Intorno a Trump, è un via vai di gente che tiene le distanze o sale sul carro del vincitore. Il magnate minaccia di chiedere la rimozione di Ryan dalla presidenza della convention di luglio, se lo speaker continuerà a negargli l’appoggio. Ma, intanto, i due Bush presidenti, George H. e George W., padre e figlio, come pure Jeb, e anche Romney e, forse, John McCain fanno sapere che, loro, a Cleveland non ci andranno.
Intanto, lo showman affida al suo ex rivale Chris Christie, governatore del New Jersey, il compito di guidare la transizione, in caso di elezione. Christie, fra i primi notabili repubblicani a schierarsi con il magnate, dovrà cioè facilitare l’insediamento alla Casa Bianca e l’avvicendamento dello staff. Cruz non esclude un ticket con il magnate, Rick Perry si propone come vice, mentre Rubio, Kasich e altri rivali battuti ostentano distacco.
Dalla parte di Trump, continua ad esserci Sarah Palin, candidata alla vice-presidenza nel 2008, e critica dei critici dello showman - Ryan agirebbe solo per calcolo personale, volendosi candidare nel 2020 -, e s’è pure schierato Dick Cheney, il vice di Bush 2.
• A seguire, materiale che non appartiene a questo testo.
(** Content that does not hash to the digest is not resumed into the same mismatch. After
    [Open] answered a digest mismatch nothing is left of the spool, and against an origin
    that serves the blob the next [Open] hands it over. *)
Theorem mismatch_heals blob v data side size canceled canceled' server server' e s :
  Open size None canceled server (spool_on_disk data side []) = (Err e, s) → code_is CodeDigestMismatch e = true →
  0 < slen blob → hash_ok blob = true → (∀ a, canceled' a = false) → serves blob v attempts server' →
  s_data s = "" ∧ s_side s = None ∧
  ∃ s', Open (slen blob) None canceled' server' (spool_on_disk (s_data s) (s_side s) []) = (Ok blob, s').
Proof.
  intros E He Hsz Hh Hc Hsv. assert (s_data s = "" ∧ s_side s = None) as [-> ->].
  { assert (∀ A B (m : spm A) (f : A → spm B) s0, tame m → s_faults s0 = [] → (m ≫= f) s0 = (Err e, s) →
      ∃ a s1, m s0 = (Ok a, s1) ∧ s_faults s1 = [] ∧ f a s1 = (Err e, s)) as step.
    { intros A B m f s0 Hm Hs0. unfold mbind, spm_bind. destruct (Hm s0 Hs0) as [Hs1 He1].
      destruct (m s0) as [[a|e1] s1]; [eauto|]. cbn in He1. intros [= -> ->]. congruence. }
    apply step in E as (? & s1 & _ & Hs1 & E); [|apply tame_openSpool|done].
    apply step in E as (? & s2 & _ & Hs2 & E); [|apply tame_ret|done].
    apply step in E as (? & s3 & _ & Hs3 & E); [|apply tame_get|done].
    apply step in E as (? & s4 & _ & Hs4 & E); [|destruct (_ <? _)%nat; [apply tame_reset|apply tame_ret]|done].
    apply step in E as (? & s5 & _ & Hs5 & E); [|apply tame_rehash|done].
    apply step in E as (? & s6 & _ & Hs6 & E); [|by apply tame_pull_loop|done].
    unfold mbind, spm_bind, get in E. destruct (negb _); [|done]. unfold discard, mbind, spm_bind, next_disk in E. rewrite Hs6 in E.
    cbn in E. rewrite Hs6 in E. by injection E as _ <-. }
  split_and!; [done..|].
  destruct (Open_fine blob v 0 None "" false canceled' server' (spool_on_disk "" None [])) as (s1 & Hs1 & Ho & Ha & _ & Hend);
    [lia|by left|done|rewrite openSpool_none; by destruct blob|].
  destruct (pull_loop_fine blob v attempts 0 canceled' server' None s1 Hsz Hs1 Hc Hsv) as (s2 & l & El & Hs2 & Ho2 & _).
  exists s2. by apply Hend.
Qed.
(** A sidecar that records a negative offset is not one to start over from: every [Open]
    fails on the truncation and leaves the state directory as it found it. *)
Theorem negative_offset_stuck data n v size client canceled server : (n < 0)%Z →
  ∃ s', Open size client canceled server (spool_on_disk data (Some (n, v)) []) =
      (Err (spoolErr partPath ("truncate " +:+ partPath +:+ ": invalid argument")), s') ∧
    spool_on_disk (s_data s') (s_side s') [] = spool_on_disk data (Some (n, v)) [].
Proof.
  intros Hn. eexists. split; [|shelve]. unfold Open. unfold mbind at 1, spm_bind at 1.
  cbv [openSpool mbind spm_bind mret spm_ret disk next_disk get spool_on_disk s_faults s_data s_side].
  destruct (Z.ltb_spec (Z.of_nat (slen data)) n); [lia|]. destruct (Z.ltb_spec n (Z.of_nat (slen data))); [|lia].
  destruct (Z.ltb_spec n 0); [|lia]. reflexivity. Unshelve. done.
Qed.
End fetch.
Lemma root_Symlink_wf target name fs fs' :
  wf_root fs → root_Symlink target name fs = Ok fs' → wf_root fs'.
Proof.
  intros Hwf. unfold root_Symlink. destruct (_ || _); [done|]. intros Hr. inv_ok.
  destruct (r_tree fs !! x) eqn:Hx; [done|]. inv_ok.
  apply wf_put; [done|by eapply resolve_located|done|]. intros [m Hm]. congruence.
Qed.

Lemma node_at_Ok fs k n : node_at fs k = Ok n ↔ r_tree fs !! k = Some n.
Proof. unfold node_at. destruct (r_tree fs !! k); naive_solver. Qed.

Lemma root_Link_wf old new fs fs' : wf_root fs → root_Link old new fs = Ok fs' → wf_root fs'.
Proof.
  intros Hwf. unfold root_Link. intros Hr. inv_ok.
  destruct (r_tree fs !! x1) eqn:Hx; [done|].
  assert (fs' = put x1 x0 fs ∧ ∀ m, x0 ≠ NDir m) as [-> Hnd] by (destruct x0; naive_solver).
  apply wf_put; [done|by eapply resolve_located| |].
  - intros i ->. rewrite node_at_Ok in *. by eapply wr_inode.
  - intros [m Hm]. congruence.
Qed.

Lemma root_Chmod_wf name perm fs fs' : wf_root fs → root_Chmod name perm fs = Ok fs' → wf_root fs'.
Proof.
  intros Hwf. unfold root_Chmod. intros Hr. inv_ok. destruct x0; inv_ok.
  - apply wf_put; [done|by eapply resolve_located|done|]. eauto.
  - by apply wf_inodes.
Qed.

(** * Straight paths *)

(** Every directory on the way from [cur] along [l], the last one included, can
    be searched. *)
Definition straight (fs : RootFS) (cur l : list string) : Prop :=
  ∀ p, p `prefix_of` l → can_search fs (reverse p ++ cur) = true.

Lemma straight_cons fs cur c l : straight fs cur (c :: l) ↔
  can_search fs cur = true ∧ straight fs (c :: cur) l.
Proof.
  unfold straight. split.
  - intros Hs. split; [apply (Hs []), prefix_nil|]. intros p Hp.
    specialize (Hs (c :: p) (prefix_cons _ _ _ Hp)). by rewrite reverse_cons, <-app_assoc in Hs.
  - intros [H0 Hs] p Hp. destruct p as [|d p]; [done|].
    apply prefix_cons_inv_1 in Hp as Hd. subst d. apply prefix_cons_inv_2 in Hp.
    rewrite reverse_cons, <-app_assoc. by apply Hs.
Qed.

Lemma straight_nil fs cur : straight fs cur [] ↔ can_search fs cur = true.
Proof.
  unfold straight. split; [intros Hs; apply (Hs [] (prefix_nil _))|].
  by intros Hc p ->%prefix_nil_inv.
Qed.

Lemma proper_tests c : proper_seg c →
  String.eqb c "" || String.eqb c "." = false ∧ String.eqb c ".." = false.
Proof. intros [(?&?&?) _]. rewrite orb_false_iff, !String.eqb_neq. done. Qed.

Lemma walk_skip fs f n cur l todo : Forall proper_seg l → todo ≠ [] → straight fs cur l →
  walk fs f n cur (l ++ todo) = walk fs f n (reverse l ++ cur) todo.
Proof.
  intros Hl Hne. revert cur. induction Hl as [|c l Hc Hl IH]; intros cur Hs; [done|].
  apply straight_cons in Hs as [Hc1 Hs]. destruct (proper_tests c Hc) as [T1 T2].
  cbn [app]. rewrite walk_eq, T1, T2, Hc1. cbn [negb].
  destruct (can_search_dir fs (c :: cur)) as [m Hm].
  { apply (Hs [] (prefix_nil _)). }
  rewrite Hm, IH by done. by rewrite reverse_cons, <-app_assoc.
Qed.

Lemma walk_last fs f n cur c : proper_seg c → can_search fs cur = true →
  (f = true → ∀ t, r_tree fs !! (c :: cur) ≠ Some (NLink t)) →
  walk fs f n cur [c] = Ok (c :: cur).
Proof.
  intros Hc Hs Hl. destruct (proper_tests c Hc) as [T1 T2].
  rewrite walk_eq, T1, T2, Hs. cbn [negb]. destruct (r_tree fs !! (c :: cur)) as [[| |t]|] eqn:E; try done.
  - by rewrite walk_eq.
  - destruct f; [|done]. by destruct (Hl eq_refl t).
Qed.

Lemma resolve_straight fs f l c : Forall proper_seg l → proper_seg c → straight fs [] l →
  (f = true → ∀ t, r_tree fs !! (c :: reverse l) ≠ Some (NLink t)) →
  resolve fs f (rel_path (l ++ [c])) = Ok (c :: reverse l).
Proof.
  intros Hl Hc Hs Hf. unfold resolve.
  rewrite split_rel by (rewrite ?proper_snoc; by destruct l).
  assert (can_search fs (reverse l) = true) as Hlast.
  { specialize (Hs l (reflexivity l)). by rewrite app_nil_r in Hs. }
  rewrite walk_skip, app_nil_r by done. by apply walk_last.
Qed.

Lemma mkdirs_skip full perm n fs cur l todo : Forall proper_seg l → straight fs cur l →
  mkdirs full perm n fs cur (l ++ todo) = mkdirs full perm n fs (reverse l ++ cur) todo.
Proof.
  intros Hl. revert cur. induction Hl as [|c l Hc Hl IH]; intros cur Hs; [done|].
  apply straight_cons in Hs as [Hc1 Hs]. destruct (proper_tests c Hc) as [T1 T2].
  cbn [app]. rewrite mkdirs_eq, T1, T2, Hc1. cbn [negb].
  destruct (can_search_dir fs (c :: cur)) as [m Hm].
  { apply (Hs [] (prefix_nil _)). }
  rewrite Hm, IH by done. by rewrite reverse_cons, <-app_assoc.
Qed.

Lemma root_MkdirAll_exists fs l perm : Forall proper_seg l → l ≠ [] → straight fs [] l →
  root_MkdirAll (rel_path l) perm fs = Ok fs.
Proof.
  intros Hl Hne Hs. unfold root_MkdirAll. rewrite split_rel by done.
  pose proof (mkdirs_skip l perm rootMaxSymlinks fs [] l [] Hl Hs) as Hm.
  rewrite app_nil_r in Hm. rewrite Hm. by rewrite mkdirs_eq.
Qed.

Lemma root_MkdirAll_new fs l c perm : Forall proper_seg l → proper_seg c → straight fs [] l →
  r_tree fs !! (c :: reverse l) = None →
  root_MkdirAll (rel_path (l ++ [c])) perm fs = Ok (put (c :: reverse l) (NDir perm) fs).
Proof.
  intros Hl Hc Hs Hn. unfold root_MkdirAll.
  rewrite split_rel by (rewrite ?proper_snoc; by destruct l).
  rewrite mkdirs_skip, app_nil_r by done. destruct (proper_tests c Hc) as [T1 T2].
  assert (can_search fs (reverse l) = true) as Hlast.
  { specialize (Hs l (reflexivity l)). by rewrite app_nil_r in Hs. }
  rewrite mkdirs_eq, T1, T2, Hlast, Hn. cbn [negb]. by rewrite mkdirs_eq.
Qed.

End facts.

#[export] Hint Resolve root_MkdirAll_wf root_RemoveAll_wf root_Remove_wf root_Create_wf
  root_Symlink_wf root_Link_wf root_Chmod_wf : go.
La volta delle prime volte
Se il prossimo presidente degli Stati Uniti sarà ancora un democratico, sarà una donna, la prima, dopo che Barack Obama è stato il primo nero. Se sarà un repubblicano, sarà per la prima volta una persona che non ha mai affrontato un’elezione né gestito un ufficio pubblico.
Nell’Election Day, saranno di fronte due personalità e due vissuti profondamente diversi: una donna politica d’enorme esperienza, che è stata first lady, senatrice, candidata alla nomination nel 2008, segretario di Stato; e un imprenditore di successo senza esperienza politica, anzi un campione dell’anti-politica; una donna che non piace alle femministe e un uomo che spesso insulta le donne; una che pesa le parole e uno che si vanta di non farlo.
Per motivi diversi, entrambi sono a rischio d’inciampare in scheletri che escano dall’armadio o d’essere invischiati in inchieste sul loro operato: Hillary, ad esempio, per l’uso di mail private quand’era segretario di Stato; Donald per le disavventure dell’Università.
Giampiero Gramaglia è consigliere per la comunicazione dello IAI.